PROBLEM STATEMENT
A single number is required: the count of lines in the following entries that include the word "rewrite".
Start of Block
Lemma align_aligned n : align n mod CHUNK_ALIGN_BYTES = 0.
Proof.
  unfold align, CHUNK_ALIGN_BYTES. destruct (n mod 8 == 0) eqn:E; cbn [negb]; [lia|].
  rewrite Z.add_sub_assoc, Z.add_comm, <- Z.add_sub_assoc.
  pose proof (Z_div_mod_eq_full n 8). replace (8 + (n - n mod 8)) with ((1 + n / 8) * 8) by lia. apply Z.mod_mul. lia.
Qed.

Lemma align_le n m : 0 <= n <= m -> m mod CHUNK_ALIGN_BYTES = 0 -> align n <= m.
Proof.
  intros Hn Hm. pose proof (align_bounds n ltac:(lia)) as Hb. pose proof (align_aligned n) as Ha.
  unfold CHUNK_ALIGN_BYTES in *. pose proof (Z_div_mod_eq_full m 8). pose proof (Z_div_mod_eq_full (align n) 8). lia.
Qed.

(** What the comparison of the loop says of the size. *)
Lemma size_fits c n :
  config_ok c -> double_leb (double_of_int n) (double_div (double_of_int (item_size_max c)) (growth c)) = true ->
  n <= item_size_max c /\ n * factor_num c <= item_size_max c * factor_den c + factor_num c.
Proof.
  intros [Hmax _ _ Hden Hf] H. unfold double_leb, double_div, double_of_int, growth in H. cbn [fst snd] in H.
  rewrite Z.mul_1_l, Z.mul_1_r in H. apply Z.leb_le in H. set (p := item_size_max c * factor_den c) in *. set (q := factor_num c) in *.
  assert (0 < q /\ p < q * 2 ^ 52) as (H2 & H3) by (subst p; split; [lia|nia]).
  pose proof (nearest_den p q H2 H3) as Hd.
  assert (forall m, p <= m * q -> n <= m) as Hle.
  { intros m Hm. pose proof (nearest_le p q H2 H3 m Hm). nia. }
  split; [apply Hle; subst p; nia|].
  pose proof (Z_div_mod_eq_full p q). pose proof (Z.mod_pos_bound p q H2).
  pose proof (Hle (p / q + 1) ltac:(nia)). nia.
Qed.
End of Block
EXERCISE RESPONSE
2